Sorting out my few remember fragments of the text, I tend to see it's
'domain' as somehow to be found in the relations between Marlowe and
that warship on one had, Kurtz's 'intended on the other hand. (That
is, I see Marlowe as central, no more related to Conrad than Clarissa
to Richardson or Stendhal to Fabrizio.) A lot would have happened on
that voyage, and Marlowe's tale, we assume, is a selection of all
those many happenings, among them that ship firing into that immense
continent. It throws an air of futility over the whole of the
narrative. (NOTE: this _does_ mean that the text exhibits a sort of
imperviousness to the immense human tragedy that forms its matter but
not its subject.] It also introduces truth itself as one thread in the
narrative, for the observerss can see the puffs of smoke, hear the
ships guns, but (if I remember after all these years) the reason for
that firing is unknown, and this lack of knowledge is I think noted in
the text. Those who have read it more recently can correct me on this.
So Conrad is playing with a rather offensive 19th-c cliche, the "dark
continent," the "unknown" (to Europeans) continent. His very title is
a cliche, a deliberate one I presume. Marlowe penetrates into the
heart of Africa which in European myth is the heart of darkness.
Darkness conceals. And the decision Marlowe has to make at the end
(and no other character in the stoyr has any decisions to make) is
what to tell the intended.

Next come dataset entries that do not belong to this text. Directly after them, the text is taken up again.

(* ===== verification/CronProps.v ===== *)
(** * The search for the next activation is exact

    [search_next] finds the first second after a time that fits a cron schedule, and
    it always ends. *)

From Stdlib Require Import ZArith Lia Bool Ascii String.
From stdpp Require Import base list strings.
From S2P Require Import Prelude GoLib Cron.

Local Open Scope string_scope.
Local Open Scope list_scope.
Local Open Scope Z_scope.

(** ** The order of times *)

Definition before (t u : Time) : Prop := time_index t < time_index u.

Definition valid (t : Time) : Prop :=
  1 <= t_Month t <= 12 /\ 1 <= t_Day t <= days_in (t_Year t) (t_Month t) /\
  0 <= t_Hour t <= 23 /\ 0 <= t_Minute t <= 59 /\ 0 <= t_Second t <= 59.

Lemma days_in_range y m : 28 <= days_in y m <= 31.
Proof. unfold days_in. repeat destruct (_ =? _); destruct (leap y); cbn; lia. Qed.

(** The components as far as a level. *)
Definition same_month (t u : Time) : Prop := t_Year t = t_Year u /\ t_Month t = t_Month u.
Definition same_day (t u : Time) : Prop := same_month t u /\ t_Day t = t_Day u.
Definition same_hour (t u : Time) : Prop := same_day t u /\ t_Hour t = t_Hour u.
Definition same_minute (t u : Time) : Prop := same_hour t u /\ t_Minute t = t_Minute u.

(** The components below a level at their beginning. *)
Definition at_minute (t : Time) : Prop := t_Second t = 0.
Definition at_hour (t : Time) : Prop := t_Minute t = 0 /\ at_minute t.
Definition at_day (t : Time) : Prop := t_Hour t = 0 /\ at_hour t.
Definition at_month (t : Time) : Prop := t_Day t = 1 /\ at_day t.
Definition at_year (t : Time) : Prop := t_Month t = 1 /\ at_month t.

Create HintDb times discriminated.
#[export] Hint Unfold valid before time_index day_index same_month same_day same_hour same_minute at_minute at_hour at_day
  at_month at_year : times.
Ltac times := autounfold with times in *; cbn [t_Year t_Month t_Day t_Hour t_Minute t_Second] in *.

(** ** One level of the search

    [next t] is the beginning of the next unit of the level. *)
Record Level (ok : Time -> bool) (start step : Time -> Time) (wrapped : Time -> bool) (next : Time -> Time)
    (place : Time -> Z) (units : Z) (aligned parent : Time -> Prop) (same : Time -> Time -> Prop) : Prop := mkLevel {
  lv_step t : valid t -> step (start t) = next t;
  lv_step_aligned t : valid t -> aligned t -> step t = next t;
  lv_valid t : valid t -> valid (next t);
  lv_before t : valid t -> before t (next t);
  lv_aligned t : valid t -> aligned (next t);
  lv_ok t u : valid t -> valid u -> time_index t <= time_index u -> before u (next t) -> ok u = ok t;
  lv_wrapped t : valid t -> wrapped (next t) = true -> parent (next t);
  lv_same t : valid t -> wrapped (next t) = false -> same t (next t);
  lv_place t : valid t -> wrapped (next t) = false -> place (next t) = place t + 1;
  lv_units t : valid t -> 0 <= place t < units
}.

Section Search.
Context (ok : Time -> bool) (start step : Time -> Time) (wrapped : Time -> bool) (next : Time -> Time)
  (place : Time -> Z) (units : Z) (aligned parent : Time -> Prop) (same : Time -> Time -> Prop).
Context (Same : Equivalence same) (L : Level ok start step wrapped next place units aligned parent same).

(** Nothing in between fits the level. *)
Definition skipped (t u : Time) : Prop :=
  time_index t <= time_index u /\ forall v, valid v -> time_index t <= time_index v -> before v u -> ok v = false.

Lemma advance_exact fuel : forall added t,
  valid t -> (added = true -> ok t = false -> aligned t) -> units - place t <= Z.of_nat fuel ->
  match advance ok start step wrapped fuel added t with
  | Matched added' u => valid u /\ skipped t u /\ same t u /\ ok u = true /\ (u = t /\ added' = added \/ aligned u /\ added' = true)
  | Wrapped u => exists v, valid v /\ time_index t <= time_index v /\ same t v /\ u = next v /\ skipped t u /\ wrapped u = true
  | Stuck => False
  end.
Proof.
  induction fuel as [|fuel IH]; intros added t Hv Ha Hf.
  - pose proof (lv_units _ _ _ _ _ _ _ _ _ _ L t Hv). lia.
  - cbn [advance]. destruct (ok t) eqn:Hok.
    { split; [done|]. split; [split; [lia|unfold before; lia]|]. split; [reflexivity|]. split; [done|by left]. }
    assert (E : step (if added then t else start t) = next t).
    { destruct added; [by apply (lv_step_aligned _ _ _ _ _ _ _ _ _ _ L); auto|by apply (lv_step _ _ _ _ _ _ _ _ _ _ L)]. }
    rewrite E. clear E. pose proof (lv_before _ _ _ _ _ _ _ _ _ _ L t Hv) as Hb.
    assert (S0 : skipped t (next t)).
    { split; [unfold before in Hb; lia|]. intros v Hv' H1 H2. rewrite <- Hok. by apply (lv_ok _ _ _ _ _ _ _ _ _ _ L). }
    destruct (wrapped (next t)) eqn:Hw; [exists t; split_and!; [done|lia|reflexivity|done|done|done]|].
    pose proof (lv_place _ _ _ _ _ _ _ _ _ _ L t Hv Hw) as Hp.
    pose proof (lv_same _ _ _ _ _ _ _ _ _ _ L t Hv Hw) as Hs.
    specialize (IH true (next t) (lv_valid _ _ _ _ _ _ _ _ _ _ L t Hv)
      (fun _ _ => lv_aligned _ _ _ _ _ _ _ _ _ _ L t Hv) ltac:(lia)).
    assert (T : forall u, skipped (next t) u -> skipped t u).
    { intros u [H1 H2]. split; [unfold before in Hb; lia|]. intros v Hv' H3 H4.
      destruct (Z.lt_ge_cases (time_index v) (time_index (next t))); [by apply S0|by apply H2]. }
    destruct (advance _ _ _ _ _ _ _) as [a u|u|]; [| |done].
    + destruct IH as (H1 & H2 & H3 & H4 & H5). split_and!; [done|by apply T|by etransitivity|done|].
      right. destruct H5 as [[-> ->]|H5]; [|done]. split; [by apply (lv_aligned _ _ _ _ _ _ _ _ _ _ L)|done].
    + destruct IH as (v & H1 & H2 & H3 & H4 & H5 & H6). exists v. unfold before in Hb.
      split_and!; [done|lia|by etransitivity|done|by apply T|done].
Qed.
End Search.

(** ** The five levels *)

Definition next_month (t : Time) : Time :=
  let '(y, m) := after_month (t_Year t) (t_Month t) in mkTime y m 1 0 0 0.
Definition next_day (t : Time) : Time :=
  if t_Day t <? days_in (t_Year t) (t_Month t)
  then mkTime (t_Year t) (t_Month t) (t_Day t + 1) 0 0 0 else next_month t.
Definition next_hour (t : Time) : Time := if t_Hour t <? 23 then set_clock t (t_Hour t + 1) 0 0 else next_day t.
Definition next_minute (t : Time) : Time :=
  if t_Minute t <? 59 then set_clock t (t_Hour t) (t_Minute t + 1) 0 else next_hour t.
#[export] Hint Unfold next_month next_day next_hour next_minute after_month set_clock : times.

(** Case analysis on the carries, and arithmetic. *)
Ltac carry :=
  times; repeat match goal with
  | |- context [if ?b then _ else _] => destruct b eqn:?; times
  | H : context [if ?b then _ else _] |- _ => destruct b eqn:?; times
  | |- context [match ?p with (_, _) => _ end] => destruct p eqn:?; times
  end; bool_prop.
Ltac days := repeat match goal with
  | |- context [days_in ?y ?m] => lazymatch goal with
      | H : 28 <= days_in y m <= 31 |- _ => fail
      | _ => pose proof (days_in_range y m) end
  | _ : context [days_in ?y ?m] |- _ => lazymatch goal with
      | H : 28 <= days_in y m <= 31 |- _ => fail
      | _ => pose proof (days_in_range y m) end
  end.

Lemma next_month_valid t : valid t -> valid (next_month t) /\ before t (next_month t) /\ at_month (next_month t).
Proof. intros Hv. unfold next_month. destruct (after_month _ _) as [y m] eqn:E. carry; simplify_eq; days; split_and!; lia. Qed.
Lemma next_day_valid t : valid t -> valid (next_day t) /\ before t (next_day t) /\ at_day (next_day t).
Proof.
  intros Hv. unfold next_day. destruct (_ <? _) eqn:E.
  - carry; days; split_and!; lia.
  - destruct (next_month_valid t Hv) as (H1 & H2 & H3). split_and!; [done|done|by destruct H3].
Qed.
Lemma next_hour_valid t : valid t -> valid (next_hour t) /\ before t (next_hour t) /\ at_hour (next_hour t).
Proof.
  intros Hv. unfold next_hour. destruct (_ <? _) eqn:E.
  - carry; split_and!; lia.
  - destruct (next_day_valid t Hv) as (H1 & H2 & H3). split_and!; [done|done|by destruct H3].
Qed.
Lemma next_minute_valid t : valid t -> valid (next_minute t) /\ before t (next_minute t) /\ at_minute (next_minute t).
Proof.
  intros Hv. unfold next_minute. destruct (_ <? _) eqn:E.
  - carry; split_and!; lia.
  - destruct (next_hour_valid t Hv) as (H1 & H2 & H3). split_and!; [done|done|by destruct H3].
Qed.
Lemma add_second_valid t : valid t -> valid (add_second t) /\ before t (add_second t).
Proof.
  intros Hv. assert (E : add_second t = if t_Second t <? 59 then set_clock t (t_Hour t) (t_Minute t) (t_Second t + 1) else next_minute t).
  { unfold add_second, next_minute, add_minute, next_hour, add_hour, next_day, add_day, next_month. cbn. reflexivity. }
  rewrite E. destruct (_ <? _) eqn:Hs.
  - carry; split_and!; lia.
  - by destruct (next_minute_valid t Hv) as (H1 & H2 & _).
Qed.

(** ** Carries

    The beginning of the next unit is in the same unit of a higher level, or begins
    the next one. *)
Lemma carry_day t : same_month t (next_day t) \/ at_month (next_day t).
Proof. unfold next_day. destruct (_ <? _); [by left|right]. unfold next_month. by destruct (after_month _ _). Qed.
Lemma carry_hour t : same_day t (next_hour t) \/ at_day (next_hour t).
Proof.
  unfold next_hour. destruct (_ <? _); [by left|right]. unfold next_day. destruct (_ <? _); [by times|].
  unfold next_month. by destruct (after_month _ _).
Qed.
Lemma carry_hour_month t : same_month t (next_hour t) \/ at_month (next_hour t).
Proof. unfold next_hour. destruct (_ <? _); [by left|apply carry_day]. Qed.
Lemma carry_minute_month t : same_month t (next_minute t) \/ at_month (next_minute t).
Proof. unfold next_minute. destruct (_ <? _); [by left|apply carry_hour_month]. Qed.
Lemma carry_minute_day t : same_day t (next_minute t) \/ at_day (next_minute t).
Proof. unfold next_minute. destruct (_ <? _); [by left|apply carry_hour]. Qed.
Lemma carry_minute t : same_hour t (next_minute t) \/ at_hour (next_minute t).
Proof.
  unfold next_minute. destruct (_ <? _); [by left|right]. destruct (t_Hour t <? 23) eqn:E.
  - unfold next_hour. rewrite E. by times.
  - unfold next_hour. rewrite E. unfold next_day. destruct (t_Day t <? _); [by times|]. unfold next_month.
    by destruct (after_month _ _).
Qed.

(** ** What lies before the next unit is in the same unit *)

Lemma within_month t u : valid t -> valid u -> time_index t <= time_index u -> before u (next_month t) -> same_month t u.
Proof.
  intros Ht Hu H1 H2. unfold next_month in H2. destruct (after_month _ _) as [y m] eqn:E. carry; simplify_eq; days; lia.
Qed.
Lemma within_day t u : valid t -> valid u -> time_index t <= time_index u -> before u (next_day t) -> same_day t u.
Proof.
  intros Ht Hu H1 H2. unfold next_day in H2. destruct (_ <? _) eqn:E; [carry; days; lia|].
  pose proof (within_month t u Ht Hu H1 H2) as [Ey Em]. carry; rewrite <- Ey, <- Em in *; lia.
Qed.
Lemma within_hour t u : valid t -> valid u -> time_index t <= time_index u -> before u (next_hour t) -> same_hour t u.
Proof.
  intros Ht Hu H1 H2. unfold next_hour in H2. destruct (_ <? _) eqn:E; [carry; days; lia|].
  pose proof (within_day t u Ht Hu H1 H2) as Hd. carry; lia.
Qed.
Lemma within_minute t u : valid t -> valid u -> time_index t <= time_index u -> before u (next_minute t) -> same_minute t u.
Proof.
  intros Ht Hu H1 H2. unfold next_minute in H2. destruct (_ <? _) eqn:E; [carry; days; lia|].
  pose proof (within_hour t u Ht Hu H1 H2) as Hd. carry; lia.
Qed.
Lemma time_eq t u : same_minute t u -> t_Second t = t_Second u -> t = u.
Proof. destruct t, u. times. intros ([[[E1 E2] E3] E4] & E5) E6. by subst. Qed.
Lemma add_second_next t :
  add_second t = if t_Second t <? 59 then set_clock t (t_Hour t) (t_Minute t) (t_Second t + 1) else next_minute t.
Proof. reflexivity. Qed.
Lemma within_second t u : valid t -> valid u -> time_index t <= time_index u -> before u (add_second t) -> t = u.
Proof.
  intros Ht Hu H1 H2. destruct (next_minute_valid t Ht) as (_ & Hb & _). rewrite add_second_next in H2.
  assert (Hm : same_minute t u).
  { apply within_minute; [done..|]. destruct (t_Second t <? 59); [|done]. clear Ht Hu. unfold before in *.
    assert (E : time_index (set_clock t (t_Hour t) (t_Minute t) (t_Second t + 1)) = time_index t + 1) by (times; lia).
    lia. }
  apply time_eq; [done|]. destruct Hm as [[[[E1 E2] E3] E4] E5]. destruct Ht as (_ & _ & _ & _ & Ht).
  destruct Hu as (_ & _ & _ & _ & Hu). clear Hb. destruct (t_Second t <? 59) eqn:Hs; bool_prop; [times; lia|times; lia].
Qed.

He lies, but by this time there are so many
unanswered questions that anything he might say is equally a truth and
a lie.

But by bringing in the intended, Conrad glances at the most usual form
of the tale at the heart of "The Novel" from Richardson on: Two
strangers meet (they might nominally have known each other all their
lvies, but they are strangers nevertheless) and they either do or do
not form a social relation where none existed before. And this Master
Plot is duplicated by the relationship formed (or not formed) by the
meeting of implied author and implied reader. And the most ordinary
form of it is to be found in the work to which the rest of English
(even European) literature is a s eries of footnotes: Paradise Lost,
in which boy meets girl (Book 8), boy loses girl (parting at the
beginning of Book 9), boy gets girl back (the first fallen fucking),
boy loses girl (they blame each other), boy gets girl again at last.
The narrative of Kurtz and his intended, like the narrative
surrounding the French warship, is left untold and unknown to Marlowe.
What was its truth? What was the truth of the warship's guns? (The
'girl' can, of course, be an abstraction: in Absalom, Absalom it is
The South.) I can't develop this farther because it's been too long
since I read anyof the texts in which Marlowe is central as he is in
Heart of Darkness.

Conrad, then, can formally disapprove of imperialism without in the
least denying himself the storehouse of imagery provided by the
history of European ravaging of the world. And that is just a fact,
not either a truth or an untruth, and if the reader wants the novel to
provide political truth, then the reader needs to provide it throguh
an historial analysis of that fact. It is after all not the truth that
Leopold was a bad guy that is important now: it is understanding of
our enemy, and this reduction of the world to a storehouse of imagery
with which to tell the tale of the "abstract - isolated - individual"
in all its possible varieties is certainly one rather important
aspect. And that is a "truth search" which could lead us interestingly
back to the present. But that is another concern.